From bacteria in HD super antibiotics to fight them

Bacteria had never been observed at a similar level of detail: now the outermost part of the membrane that surrounds them has no more secrets and could be the key to finding new, more effective antibiotics, that is, super-antibiotics capable of fighting super-bacteria. that are resistant to currently available drugs. Adding to the optimism is the fact that, a century after the discovery of the first antibiotic, penicillin, its mechanism of action has finally been rebuilt.

Both findings are published in the US Academy of Sciences journal, PNAS. The first is due to the international group of cell biologists, microbiologists and nanotechnology experts coordinated by University College London and which includes King’s College London, the British University of Oxford and the US University of Princeton. Like a high-definition video, the images of living bacteria captured by the researchers manage to show hitherto unsuspected details.

For example, it has been seen that bacteria that have a protective outer layer, called Gram-negative bacteria, can have stronger and weaker points on their surface: areas made up of the building blocks that make up proteins alternate with areas that do not contain proteins, but molecules made of chains of sugars, called glycolipids, which keep the outer membrane taut. It is in these characteristics, note the researchers, led by Bart W. Hoogenboom of University College London, the key to being able to defeat antibiotic-resistant bacteria, such as A. baumannii, P. aeruginosa, Salmonella and E. coli, have now become a real threat.

“The outermost part of the membrane that covers the bacteria is a formidable barrier against antibiotics – observes Hoogenboom – and an important factor in the process that makes a bacterium resistant to drugs.

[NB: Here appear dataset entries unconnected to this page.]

(** X22: the name of the task woken up.  In the libtraceevent format it
    runs from argument 0 to the [':'] of the argument before the nearest
    bracketed priority; in the old format from the ['='] of argument 0
    to the argument before the nearest [pid=] argument; both are looked
    for from the last argument but one down to argument 1.  The name is
    returned pooled when it has at most [TASKNAME_MAXLEN] bytes and as
    the null string otherwise; the null string is also the answer when
    the marker is not found and when the last argument has neither
    format. *)
Theorem perf_sched_wakeup_name
  (event : TraceEvent) (pool : StringPool) (last : TString) :
  arg event (argc event - 1) = Some last ->
  (prefixcmp last WAKE_CPU_PFIX = 0 ->
   (forall k name,
      nearest_below event is_param_inside_braces_or_cant 1
        (argc event - 2) k ->
      distro_name event 0 (k - 1) = Some name ->
      perf_sched_wakeup_name_strdup_ event pool
      = Some (bounded_name pool name)) /\
   (none_between event is_param_inside_braces_or_cant 1 (argc event - 2) ->
    perf_sched_wakeup_name_strdup_ event pool = Some (NullStr, pool))) /\
  (prefixcmp last WAKE_TCPU_PFIX = 0 ->
   (forall k name,
      nearest_below event has_pid_pfix 1 (argc event - 2) k ->
      regular_name event 0 (k - 1) = Some name ->
      perf_sched_wakeup_name_strdup_ event pool
      = Some (bounded_name pool name)) /\
   (none_between event has_pid_pfix 1 (argc event - 2) ->
    perf_sched_wakeup_name_strdup_ event pool = Some (NullStr, pool))) /\
  (prefixcmp last WAKE_CPU_PFIX <> 0 ->
   prefixcmp last WAKE_TCPU_PFIX <> 0 ->
   perf_sched_wakeup_name_strdup_ event pool = Some (NullStr, pool)).
Proof.
  intros Hlast.
  assert (Hhi : argc event - 2 < argc event) by lia.
  unfold perf_sched_wakeup_name_strdup_. rewrite Hlast.
  cbn [mbind option_bind].
  split; [|split].
  - intros Hcpu. rewrite Hcpu. change (0 =? 0) with true. cbv iota.
    split.
    + intros k name Hnear Hname.
      rewrite (scan_down_from_nearest _ _ (argc event - 2) k Hhi Hnear).
      cbn [mbind option_bind].
      destruct Hnear as (Hk & _ & _).
      destruct (Z.leb_spec k 0); [lia|].
      pose proof (distro_path event pool 0 (k - 1) name Hname) as Hpath.
      replace (k - 2 + 1) with (k - 1) by lia.
      replace (k - 1 - 1) with (k - 2) in Hpath by lia.
      unfold distro_name in Hname.
      destruct (arg event (k - 1)) as [lastname|]; [|discriminate].
      cbn [mbind option_bind] in Hpath |- *.
      destruct (merge_args_into_cstring event 0 (k - 2) [] TASKNAME_MAXLEN)
        as [[buf|]|]; cbn [mbind option_bind] in Hpath |- *; exact Hpath.
    + intros Hnone.
      destruct (scan_down_from_none _ _ (argc event - 2) Hhi Hnone)
        as (e & -> & He).
      cbn [mbind option_bind].
      destruct (Z.leb_spec e 0); [reflexivity | lia].
  - intros Htcpu. pose proof (tcpu_not_cpu last Htcpu) as Hcpu.
    destruct (Z.eqb_spec (prefixcmp last WAKE_CPU_PFIX) 0); [contradiction|].
    rewrite Htcpu. change (0 =? 0) with true. cbv iota.
    split.
    + intros k name Hnear Hname.
      unfold has_pid_pfix in Hnear.
      rewrite (scan_down_from_nearest _ _ (argc event - 2) k Hhi Hnear).
      cbn [mbind option_bind].
      destruct Hnear as (Hk & _ & _).
      destruct (Z.leb_spec k 0); [lia|].
      apply (regular_path event pool 0 (k - 1) name Hname).
    + intros Hnone.
      unfold has_pid_pfix in Hnone.
      destruct (scan_down_from_none _ _ (argc event - 2) Hhi Hnone)
        as (e & -> & He).
      cbn [mbind option_bind].
      destruct (Z.leb_spec e 0); [reflexivity | lia].
  - intros Hcpu Htcpu.
    destruct (Z.eqb_spec (prefixcmp last WAKE_CPU_PFIX) 0); [contradiction|].
    destruct (Z.eqb_spec (prefixcmp last WAKE_TCPU_PFIX) 0);
      [contradiction|].
    reflexivity.
Qed.

Lemma perf_sched_wakeup_name_witness :
  arg ScenariosMore.wakeup_spaced (argc ScenariosMore.wakeup_spaced - 1)
    = Some (tok "CPU:3") /\
  prefixcmp (tok "CPU:3") WAKE_CPU_PFIX = 0 /\
  nearest_below ScenariosMore.wakeup_spaced is_param_inside_braces_or_cant
    1 (argc ScenariosMore.wakeup_spaced - 2) 2 /\
  distro_name ScenariosMore.wakeup_spaced 0 (2 - 1) = Some (tok "my task") /\
  perf_sched_wakeup_name_strdup_ ScenariosMore.wakeup_spaced ∅
  = Some (bounded_name ∅ (tok "my task")).
Proof.
  assert (Hlast : arg ScenariosMore.wakeup_spaced
                    (argc ScenariosMore.wakeup_spaced - 1)
                  = Some (tok "CPU:3")) by reflexivity.
  assert (Hcpu : prefixcmp (tok "CPU:3") WAKE_CPU_PFIX = 0) by reflexivity.
  assert (Hnear : nearest_below ScenariosMore.wakeup_spaced
                    is_param_inside_braces_or_cant 1
                    (argc ScenariosMore.wakeup_spaced - 2) 2).
  { change (argc ScenariosMore.wakeup_spaced - 2) with 3.
    split; [lia|]. split.
    - exists (tok "[120]"). split; vm_compute; reflexivity.
    - intros j t Hj Harg. assert (j = 3) as -> by lia.
      vm_compute in Harg. injection Harg as <-. vm_compute. reflexivity. }
  assert (Hname : distro_name ScenariosMore.wakeup_spaced 0 (2 - 1)
                  = Some (tok "my task")) by (vm_compute; reflexivity).
  split; [exact Hlast|]. split; [exact Hcpu|]. split; [exact Hnear|].
  split; [exact Hname|].
  exact (proj1 (proj1 (perf_sched_wakeup_name ScenariosMore.wakeup_spaced ∅
                         (tok "CPU:3") Hlast) Hcpu)
           2 (tok "my task") Hnear Hname).
Defined.

End PerfParamsMoreProofs.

Until now it was not clear, however, how this barrier worked. this is why we have decided to analyze it in detail “. It was painstaking work, in which the researchers ran a tiny needle over the living colonies of Escherichia coli (E. coli), in order to perceive their shape. Since the tip of the needle is only a few nanometers wide, this made it possible to visualize the molecular structures on the outermost part of the membrane that surrounds them.

Complementary to this research is that carried out by the British University of Sheffield on the mechanism of action of penicillin, in which the group led by Simon Foster saw that the group of beta-lactam antibiotics (to which penicillin belongs) create holes in the outer membrane that surrounds the bacterial bacteria, which expands as it grows, thus killing the bacterium. This discovery, too, can now be used to develop new antibiotics against resistant bacteria.